Binary autopsy, digital eulogy and the post-mortem clouded shrine

Nowadays people still write eulogies. They try to sum up in a few paragraphs another person's lifetime of contributions and effect upon society. More and more the person writing up a notable life is also an uninterested, salaried employee of this or that news outlet, devoid of any emotional connection to either the person being wrapped up or his true meaning to the field he leaves behind in mourning.

What prompted me to write this piece was the near-simultaneous demise of both Steve Jobs and Dennis Richie, and the waves they caused in both blogosphere and computer science minded academia. One was jubilated, the other one nigh forgotten, despite a vast difference in their contribution to lasting human knowledge.

So it's that knowledge aspect which then bothers me, even looking into my own eventual passing. I was no Steve Jobs or Dennis Richie, neither in charisma nor in technological insight/prowess. I never left my mark that an archeologist might find; not as a billion once shiny iPhones, nor in the form of code that underlies the hundred billion further, fundamentally digital artifacts that they're going to be digging up in ten kiloyears or so. By those standards, I'm absolutely nothing; I haven't left a lasting mark; I could easily be gone and soon forgotten, with the surrounding society hardly noticing anything ever changed.

Except that I don't feel I'm a total idiot, with nothing to give, never having thought of anything novel. In my musings, I believe there are occasional nuggets of gold, every here and there. Though minor by the standards of Jobs or especially Richie's, they're still there, and add to the sum body of human knowledge. And they are entirely digital, again more like Richie's and less like Jobs's.
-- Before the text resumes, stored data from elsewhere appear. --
Lemma aggregation_calls hass ord sched fname device_id device :
  device_registry_async_get hass device_id = Some device →
  (_async_get_device_automations hass ord sched fname device_id).1
  ≡ₚ concat
       ((λ d, coro_events
                (_async_get_device_automations_from_domain
                   hass d fname device_id))
          <$> iter ord (device_domains hass ord device device_id)).
Proof.
  intros E. rewrite (aggregation_known _ _ _ _ _ _ E). cbv zeta. cbn [fst snd].
  by rewrite GatherFacts.gather_trace, <- list_fmap_compose.
Qed.

Lemma fetch_raises hass d fname device_id x :
  fetch hass d fname device_id = inl x
  ↔ ∃ f, listing_of hass d fname = Some f ∧ f device_id = inl x.
Proof.
  rewrite fetch_listing. destruct (listing_of hass d fname) as [f|].
  - split.
    + destruct (f device_id) eqn:Ef; [|done]. intros [= ->]. eauto.
    + intros (f' & [= <-] & ->). done.
  - split; [done | by intros (f & ? & _)].
Qed.

Lemma filter_concat_length {A} (P : A → Prop) `{!∀ x, Decision (P x)}
    (ls : list (list A)) :
  length (filter P (concat ls))
  = sum_list ((λ l, length (filter P l)) <$> ls).
Proof.
  induction ls as [|l ls IH]; [done |].
  simpl. by rewrite filter_app, length_app, IH.
Qed.

(** The domain of an entity id. *)
Lemma item0_split_cons c s :
  item0 (split_entity_id (String c s))
  = if Ascii.eqb c "."%char then EmptyString
    else String c (item0 (split_entity_id s)).
Proof.
  simpl. destruct (Ascii.eqb c "."%char); [done |].
  by destruct (split_entity_id s).
Qed.

Lemma item0_split_prefix s d :
  item0 (split_entity_id s) = d ↔ prefix_before_separator s d.
Proof.
  unfold prefix_before_separator. revert d.
  induction s as [|c s IH]; intros d.
  - simpl. split.
    + intros <-. split; [by intros [] | by left].
    + intros [_ [<-|[rest H]]]; [done |]. by destruct d.
  - rewrite item0_split_cons.
    destruct (Ascii.eqb c "."%char) eqn:Ec.
    + apply Ascii.eqb_eq in Ec as ->. split.
      * intros <-. split; [by intros [] |]. right. by exists s.
      * intros [Hd [<-|[rest H]]].
        -- destruct Hd. by left.
        -- destruct d as [|c' d]; [done |]. injection H as <- _.
           destruct Hd. by left.
    + apply Ascii.eqb_neq in Ec. split.
      * intros <-.
        destruct (proj1 (IH _) eq_refl) as [Hd Hs]. split.
        -- simpl. intros [?|?]; [done | by apply Hd].
        -- destruct Hs as [Hs|[rest Hs]].
           ++ left. by rewrite <- Hs.
           ++ right. exists rest.
              change (String c s
                      = String c (item0 (split_entity_id s)
                                  +:+ String "."%char rest)).
              by rewrite <- Hs.
      * intros [Hd Hs]. destruct d as [|c' d].
        -- destruct Hs as [?|[rest Hs]]; [done |]. injection Hs as -> _. done.
        -- assert (c' = c ∧ (s = d ∨ ∃ rest, s = d +:+ String "."%char rest))
             as [-> Hs'].
           { destruct Hs as [Hs|[rest Hs]]; injection Hs as -> ->; eauto. }
           f_equal. apply IH. split; [|done].
           intros Hin. apply Hd. by right.
Qed.

(** The loader is asked for a domain by the fetch of that domain, once,
    and by no other fetch. *)
Lemma occurrences_from_domain hass d d' fname device_id :
  occurrences (EvGetIntegration d)
    (coro_events (_async_get_device_automations_from_domain hass d' fname device_id))
  = if decide (d' = d) then 1 else 0.
Proof.
  unfold occurrences, _async_get_device_automations_from_domain.
  destruct (async_get_integration hass d') as [[[platform|]]|]; simpl;
    [destruct (platform !! fname) as [f|]; simpl; [destruct (f device_id) |] | |];
    repeat (rewrite filter_cons; case_decide; simplify_eq);
    rewrite ?filter_nil; simpl; case_decide; congruence.
Qed.

Lemma occurrences_fan_out hass d fname device_id (ds : list string) :
  NoDup ds →
  occurrences (EvGetIntegration d)
    (concat ((λ d', coro_events
                      (_async_get_device_automations_from_domain
                         hass d' fname device_id)) <$> ds))
  = if decide (d ∈ ds) then 1 else 0.
Proof.
  unfold occurrences. induction 1 as [|d' ds Hd' Hds IH].
  - by rewrite decide_False by apply not_elem_of_nil.
  - rewrite fmap_cons. cbn [concat]. rewrite filter_app, length_app, IH.
    pose proof (occurrences_from_domain hass d d' fname device_id) as H.
    unfold occurrences in H. rewrite H.
    destruct (decide (d' = d)) as [->|Hne].
    + rewrite (decide_False (P := d ∈ ds)) by done.
      rewrite decide_True; [done | left].
    + destruct (decide (d ∈ ds)).
      * rewrite decide_True; [done | by right].
      * rewrite decide_False; [done |]. by intros [->|?]%elem_of_cons.
Qed.

(** The domain set does not depend on the order in which the config
    entries were enumerated. *)
Lemma device_domains_order hass ord ord' device device_id :
  device_domains hass ord device device_id
  = device_domains hass ord' device device_id.
Proof. apply set_eq. intros d. by rewrite !device_domains_elem. Qed.

Lemma concat_omap_default {A} (c c' : A → option (list Descriptor)) (l : list A) :
  (∀ a, a ∈ l → default [] (c a) = default [] (c' a)) →
  concat (omap c l) = concat (omap c' l).
Proof.
  induction l as [|a l IH]; intros H; [done |].
  assert (concat (omap c l) = concat (omap c' l)) as IH'.
  { apply IH. intros a' Ha'. apply H. by right. }
  specialize (H a (list_elem_of_here _ _)). cbn.
  destruct (c a) as [x|], (c' a) as [x'|]; cbn in *; subst; by rewrite ?IH'.
Qed.

Lemma concat_omap_skip (c : string → option (list Descriptor)) d (l : list string) :
  c d = None →
  concat (omap c l) = concat (omap c (filter (.≠ d) l)).
Proof.
  intros Hd. induction l as [|a l IH]; [done |].
  rewrite filter_cons. destruct (decide (a ≠ d)) as [Hne|Heq].
  - cbn. destruct (c a); cbn; by rewrite IH.
  - apply dec_stable in Heq as ->. cbn. by rewrite Hd.
Qed.

(** The sequential aggregation of the specification. *)
Lemma sequential_returns hass fname device_id (ds : list string) :
  (∀ d, d ∈ ds → ∃ r, fetch hass d fname device_id = inr r) →
  fetch_sequentially hass fname device_id ds
  = inr (concat (omap (contribution hass fname device_id) ds)).
Proof.
  induction ds as [|d ds IH]; intros H; [done |].
  destruct (H d) as [r Hr]; [left |].
  cbn. unfold contribution at 1. rewrite Hr.
  rewrite IH by (intros d' Hd'; apply H; by right).
  by destruct r.
Qed.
Which finally brings me to the point: increasingly a person's life and achievement is encapsulated in his correspondence, personally accumulated library—read: hard drive—and the rest of his electronic goings-about. That's no longer just a collection of letters or works, the like of which they've built for notable figures since written-history-day-one. No, our generation's legacy is increasingly a day-to-day, acute description of us as a whole, as networked beings, and much easier to put together afterwards than the "letters and correspondences" of some singular historical figure of the past.

So why is it that even now all of what is heard about a dead person, even a notable one, is a somber epitaph? Why doesn't it come ripe with a link to a well-secured package of everything digital the person ever did? By modern standards, most of the facts of his life? The standing record of what, how, when and who you were?

Why is it that we still don't perform a binary autopsy, write a truly digital eulogy, and entomb a person's complete life work in a well-preserved, forward error corrected shrine of a torrent, floating in the Cloud?

Because that's what I'd like done once I'm gone. It shouldn't be too difficult anymore even for the Joe Nothings like me. Yet most especially, it'd even make the Richies of our day grin from their grave onto the Jobs's, as it should be.

1 comment:

  1. Because no one cares. And no one would not read it and go through the information that would be written to this output. There are people I love but I still couldn't be bothered to go through all that data when they die. It's better to miss them, remember the good things (and not to be reminded of the bad things, because everyone has them as well) and then go on with your own life.